**Exercise:** For each line below that includes the string "until", show the whole line.

**Dataset content:**
═══
(* ===== verification/Workers.v ===== *)
(** The goroutines bodies in direct style run on ([effect/gen_workers.go]).

    The pool is a list of workers, each somewhere in [workBodies]; the steps are what
    dispatching goroutines and workers do, interleaved in every order. Time passes in
    steps of its own. *)

From S2P Require Import Prelude Time.

Section Workers.
Context {Job : Type}.

Definition bodyIdleFor : Duration := 1000000000%Z.

(** Where a worker is: its first job handed over and not taken, a job running, back
    from a job with its timer still to be set, waiting for a job until its timer
    fires, and gone. *)
Inductive worker : Type :=
| Starting (job : Job) | Working (job : Job) | Returned | Idle (fires : Time) | Gone.

Record pool : Type := MkPool { workers : list worker; now : Time }.

Definition busy (w : worker) : bool := match w with Starting _ | Working _ | Returned => true | _ => false end.
Definition idle (w : worker) : bool := match w with Idle _ => true | _ => false end.
Definition count (f : worker -> bool) (ws : list worker) : nat := length (filter (fun w => f w = true) ws).

Definition empty_pool (t : Time) : pool := MkPool [] t.

Definition with_workers (ws : list worker) (p : pool) : pool := MkPool ws (now p).

(** [dispatchBody]: the unbuffered send finds a waiting worker -- which, is up to the
    scheduler -- or, where there is none, a new worker is made and handed the job. *)
Definition dispatchBody (job : Job) (receiver : option nat) (p : pool) : option pool :=
  match receiver with
  | Some i =>
      match workers p !! i with
      | Some (Idle _) => Some (with_workers (<[i := Working job]> (workers p)) p)
      | _ => None
      end
  | None =>
      if existsb idle (workers p) then None
      else Some (with_workers (workers p ++ [Starting job]) p)
  end.

(** What a worker does next. [Goexits] is a job that ends its goroutine. *)
Inductive move : Type := Takes | Returns | Goexits | Waits | Expires.

Definition workBodies (i : nat) (m : move) (p : pool) : option pool :=
  let to w p := with_workers (<[i := w]> (workers p)) p in
  match workers p !! i, m with
  | Some (Starting job), Takes => Some (to (Working job) p)
  | Some (Working job), Returns => Some (to Returned p)
  | Some (Working job), Goexits => Some (to Gone p)
  | Some Returned, Waits => Some (to (Idle (time_Add (now p) bodyIdleFor)) p)
  | Some (Idle fires), Expires => if time_Before (now p) fires then None else Some (to Gone p)
  | _, _ => None
  end.

Definition passes (d : Duration) (p : pool) : pool := MkPool (workers p) (time_Add (now p) d).

(** A step, with the body it is asked to dispatch. *)
Inductive pool_step : pool -> list Job -> pool -> Prop :=
| dispatch_step job receiver p p' : dispatchBody job receiver p = Some p' -> pool_step p [job] p'
| worker_step i m p p' : workBodies i m p = Some p' -> pool_step p [] p'
| time_step d p : (0 <= d)%Z -> pool_step p [] (passes d p).

(** A run of the pool: the bodies it was given, the states it was in, the last one
    included. *)
Inductive pool_run : list Job -> list pool -> pool -> Prop :=
| run_start t : pool_run [] [empty_pool t] (empty_pool t)
| run_next given states p jobs p' :
    pool_run given states p -> pool_step p jobs p' -> pool_run (given ++ jobs) (states ++ [p']) p'.

(** * Every body runs once

    What is seen from outside: a goroutine begins to run a body, and is done with it. *)

Definition to_start (w : worker) : list Job := match w with Starting job => [job] | _ => [] end.
Definition at_work (w : worker) : list Job := match w with Working job => [job] | _ => [] end.

Definition begins (w w' : worker) : list Job := match at_work w with [] => at_work w' | _ => [] end.
Definition finishes (w w' : worker) : list Job := match at_work w' with [] => at_work w | _ => [] end.

(** The list of workers never gets shorter; a worker that was not there was gone. *)
Fixpoint each_worker (seen : worker -> worker -> list Job) (ws ws' : list worker) : list Job :=
  match ws' with
  | [] => []
  | w' :: ws' => seen (default Gone (head ws)) w' ++ each_worker seen (tail ws) ws'
  end.

Fixpoint over_run (seen : worker -> worker -> list Job) (states : list pool) : list Job :=
  match states with
  | p :: ((p' :: _) as rest) => each_worker seen (workers p) (workers p') ++ over_run seen rest
  | _ => []
  end.

Definition begun : list pool -> list Job := over_run begins.
Definition finished : list pool -> list Job := over_run finishes.

(** ** What one step shows *)

Definition keeps_quiet (seen : worker -> worker -> list Job) : Prop := forall w, seen w w = [].

Lemma begins_quiet : keeps_quiet begins.
Proof. by intros []. Qed.
Lemma finishes_quiet : keeps_quiet finishes.
Proof. by intros []. Qed.

Lemma each_worker_same seen ws : keeps_quiet seen -> each_worker seen ws ws = [].
Proof. intros Hq. induction ws as [|w ws IH]; cbn; [done|]. by rewrite Hq, IH. Qed.

Lemma each_worker_insert seen i w w' ws :
  keeps_quiet seen -> ws !! i = Some w -> each_worker seen ws (<[i := w']> ws) = seen w w'.
Proof.
  intros Hq. revert i. induction ws as [|x ws IH]; intros [|i] Hi; cbn in *; [done|done| |].
  - injection Hi as ->. by rewrite each_worker_same, app_nil_r.
  - rewrite Hq. by apply IH.
Qed.

Lemma each_worker_snoc seen ws w' :
  keeps_quiet seen -> each_worker seen ws (ws ++ [w']) = seen Gone w'.
Proof. intros Hq. induction ws as [|x ws IH]; cbn; [by rewrite app_nil_r|]. by rewrite Hq, IH. Qed.

Lemma over_run_snoc seen states p p' :
  over_run seen (states ++ [p] ++ [p'])
  = over_run seen (states ++ [p]) ++ each_worker seen (workers p) (workers p').
Proof.
  induction states as [|q states IH]; cbn [app over_run]; [by rewrite app_nil_r|].
  destruct states as [|q' states]; cbn [app over_run] in *; [by rewrite !app_nil_r|].
  by rewrite IH, app_assoc.
Qed.

Lemma pool_run_last given states p : pool_run given states p -> exists before, states = before ++ [p].
Proof. destruct 1; [by exists []|by eexists]. Qed.

Lemma insert_split i (w w' : worker) ws :
  ws !! i = Some w -> exists before after, ws = before ++ w :: after /\ <[i := w']> ws = before ++ w' :: after.
Proof.
  intros Hi. exists (take i ws), (drop (S i) ws). split; [by rewrite take_drop_middle|].
  apply insert_take_drop. by eapply lookup_lt_Some.
Qed.

Lemma count_app f ws ws' : count f (ws ++ ws') = count f ws + count f ws'.
Proof. unfold count. by rewrite filter_app, length_app. Qed.

Lemma workers_count_cons f w ws : count f (w :: ws) = (if f w then 1 else 0) + count f ws.
Proof. unfold count. rewrite filter_cons. by destruct (f w). Qed.

Lemma no_idle ws : existsb idle ws = false -> count idle ws = 0.
Proof.
  unfold count. induction ws as [|w ws IH]; cbn [existsb]; [done|]. intros [Hw Hws]%orb_false_iff.
  rewrite filter_cons, Hw. by apply IH.
Qed.

(** The bodies given in a step and those to start before it are those it begins and
    those to start after; those at work and those begun are those finished and those
    still at work; and a step adds a goroutine only if none was idle. *)
Definition accounts (ws : list worker) (jobs : list Job) (ws' : list worker) : Prop :=
  (ws ≫= to_start) ++ jobs ≡ₚ each_worker begins ws ws' ++ (ws' ≫= to_start)
  /\ (ws ≫= at_work) ++ each_worker begins ws ws' ≡ₚ each_worker finishes ws ws' ++ (ws' ≫= at_work)
  /\ (count busy ws' + count idle ws' <= count busy ws + count idle ws \/ count idle ws' = 0).

Lemma accounts_insert ws i w w' jobs :
  ws !! i = Some w ->
  to_start w ++ jobs ≡ₚ begins w w' ++ to_start w' ->
  at_work w ++ begins w w' ≡ₚ finishes w w' ++ at_work w' ->
  (if busy w' then 1 else 0) + (if idle w' then 1 else 0)
  <= (if busy w then 1 else 0) + (if idle w then 1 else 0) ->
  accounts ws jobs (<[i := w']> ws).
Proof.
  intros Hi Hs Hw Hc. unfold accounts.
  rewrite !(each_worker_insert _ _ _ _ _ begins_quiet Hi), (each_worker_insert _ _ _ _ _ finishes_quiet Hi).
  destruct (insert_split i w w' ws Hi) as (before & after & -> & ->).
  rewrite !bind_app, !bind_cons, !count_app, !workers_count_cons. split_and!.
  - transitivity ((to_start w ++ jobs) ++ (before ≫= to_start) ++ (after ≫= to_start)); [solve_Permutation|].
    rewrite Hs. solve_Permutation.
  - transitivity ((at_work w ++ begins w w') ++ (before ≫= at_work) ++ (after ≫= at_work)); [solve_Permutation|].
    rewrite Hw. solve_Permutation.
  - left. destruct (busy w), (busy w'), (idle w), (idle w'); lia.
Qed.

Lemma dispatch_accounts job receiver p p' :
  dispatchBody job receiver p = Some p' -> accounts (workers p) [job] (workers p').
Proof.
  unfold dispatchBody. destruct receiver as [i|].
  - destruct (workers p !! i) as [[| | |fires|]|] eqn:Hi; try done. intros [= <-]. cbn [workers with_workers].
    eapply accounts_insert; [exact Hi|done..].
  - destruct (existsb idle (workers p)) eqn:Hn; [done|]. intros [= <-]. apply no_idle in Hn.
    cbn [workers with_workers]. unfold accounts.
    rewrite !(each_worker_snoc _ _ _ begins_quiet), (each_worker_snoc _ _ _ finishes_quiet).
    rewrite !bind_app, !count_app; cbn. rewrite !app_nil_r. split_and!; [done|done|].
    right. rewrite Hn. done.
Qed.

Lemma worker_accounts i m p p' : workBodies i m p = Some p' -> accounts (workers p) [] (workers p').
Proof.
  unfold workBodies. destruct (workers p !! i) as [[job|job| |fires|]|] eqn:Hi; destruct m; try done.
  5: destruct (time_Before (now p) fires); [done|].
  all: intros [= <-]; cbn [workers with_workers]; eapply accounts_insert; [exact Hi|done||cbn; lia..].
Qed.

Lemma step_accounts p jobs p' : pool_step p jobs p' -> accounts (workers p) jobs (workers p').
Proof.
  intros []; [by eapply dispatch_accounts|by eapply worker_accounts|]. unfold accounts; cbn.
  rewrite (each_worker_same _ _ begins_quiet), (each_worker_same _ _ finishes_quiet), !app_nil_r.
  split_and!; [done|done|by left].
Qed.

(** ** A run *)

Definition run_ok (given : list Job) (states : list pool) (p : pool) : Prop :=
  given ≡ₚ begun states ++ (workers p ≫= to_start)
  /\ begun states ≡ₚ finished states ++ (workers p ≫= at_work)
  /\ exists q, q ∈ states /\ count busy (workers p) + count idle (workers p) <= count busy (workers q).

Lemma pool_run_ok given states p : pool_run given states p -> run_ok given states p.
Proof.
  induction 1 as [t|given states p jobs p' Hrun (H1 & H2 & q & Hq & Hc) Hstep].
  { split_and!; [done|done|]. exists (empty_pool t). split; [by left|done]. }
  destruct (step_accounts _ _ _ Hstep) as (A1 & A2 & A3).
  destruct (pool_run_last _ _ _ Hrun) as [before ->].
  unfold run_ok, begun, finished in *. rewrite <- !app_assoc, !over_run_snoc. split_and!.
  - rewrite H1, <- !app_assoc, A1. done.
  - rewrite H2, <- !app_assoc, A2. solve_Permutation.
  - destruct A3 as [A3|A3].
    + exists q. split; [rewrite app_assoc; apply elem_of_app; by left|lia].
    + exists p'. split; [rewrite app_assoc; apply elem_of_app; right; by left|lia].
Qed.

(** A body no worker has taken yet is with a worker of its own. *)
Lemma starting_is_taken i job p :
  workers p !! i = Some (Starting job) ->
  exists p', workBodies i Takes p = Some p' /\ workers p' !! i = Some (Working job).
Proof.
  intros Hi. unfold workBodies. rewrite Hi. eexists. split; [done|]. cbn.
  apply list_lookup_insert_eq. by eapply lookup_lt_Some.
Qed.

Lemma starting_stays i job p jobs p' :
  workers p !! i = Some (Starting job) -> pool_step p jobs p' ->
  workers p' !! i = Some (Starting job) \/ workers p' !! i = Some (Working job) /\ workBodies i Takes p = Some p'.
Proof.
  intros Hi Hs. destruct Hs as [j receiver p p' E|k m p p' E|d p Hd]; [| |by left].
  - left. unfold dispatchBody in E. destruct receiver as [k|].
    + destruct (workers p !! k) as [[| | |fires|]|] eqn:Hk; try done. injection E as <-. cbn.
      rewrite list_lookup_insert_ne; [done|]. intros ->. congruence.
    + destruct (existsb _ _); [done|]. injection E as <-. cbn. by apply lookup_app_l_Some.
  - unfold workBodies in E. destruct (decide (k = i)) as [->|Hne].
    + rewrite Hi in E. destruct m; try done. right. unfold workBodies. rewrite Hi. split; [|done].
      injection E as <-. cbn. apply list_lookup_insert_eq. by eapply lookup_lt_Some.
    + left. destruct (workers p !! k) as [[j|j| |fires|]|] eqn:Hk; destruct m; try done.
      5: destruct (time_Before (now p) fires); [done|].
      all: injection E as <-; cbn; by rewrite list_lookup_insert_ne.
Qed.
(** A body dispatched is at work at once in a goroutine that was idle, or, when none
    was, it has a new goroutine of its own. *)
Lemma dispatched_at_once job receiver p p' :
  dispatchBody job receiver p = Some p' ->
  (exists i fires, workers p !! i = Some (Idle fires) /\ workers p' = <[i := Working job]> (workers p))
  \/ (count idle (workers p) = 0 /\ workers p' = workers p ++ [Starting job]).
Proof.
  unfold dispatchBody. destruct receiver as [i|].
  - destruct (workers p !! i) as [[| | |fires|]|] eqn:Hi; try done. intros [= <-]. left. eauto.
  - destruct (existsb idle (workers p)) eqn:Hn; [done|]. intros [= <-]. right. by split; [apply no_idle|].
Qed.
End Workers.

(** C33. Over every run of the pool, whatever the interleaving of dispatches, workers
    and time, each body is run once: the bodies the pool was given are those some
    goroutine has begun to run, each once, and those just handed to a goroutine of
    their own; and those begun are those finished and those being run. None is queued
    behind another: a body dispatched is run by a goroutine that was idle or, when
    none was, gets a new one, which can begin it at once and keeps it until it does.
    And the pool holds no more goroutines than were at one time away from its channel:
    handed a body, running one, or on the way back from one. *)
Theorem bodies_run_once_and_never_queue {Job} (given : list Job) (states : list pool) (p : pool) :
  pool_run given states p ->
  given ≡ₚ begun states ++ (workers p ≫= to_start)
  /\ begun states ≡ₚ finished states ++ (workers p ≫= at_work)
  /\ (forall job receiver p', dispatchBody job receiver p = Some p' ->
       (exists i fires, workers p !! i = Some (Idle fires) /\ workers p' = <[i := Working job]> (workers p))
       \/ (count idle (workers p) = 0 /\ workers p' = workers p ++ [Starting job]))
  /\ (forall i job, workers p !! i = Some (Starting job) ->
       (exists p', workBodies i Takes p = Some p' /\ workers p' !! i = Some (Working job))
       /\ forall jobs p', pool_step p jobs p' ->
          workers p' !! i = Some (Starting job)
          \/ workers p' !! i = Some (Working job) /\ workBodies i Takes p = Some p')
  /\ exists q, q ∈ states /\ count busy (workers p) + count idle (workers p) <= count busy (workers q).
Proof.
  intros (H1 & H2 & H3)%pool_run_ok. split_and!; [done|done| | |done].
  - intros job receiver p'. apply dispatched_at_once.
  - intros i job Hi. split; [by apply starting_is_taken|]. intros jobs p' Hs. by eapply starting_stays.
Qed.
═══
**Result for this exercise:**
    from a job with its timer still to be set, waiting for a job until its timer
    none was, gets a new one, which can begin it at once and keeps it until it does.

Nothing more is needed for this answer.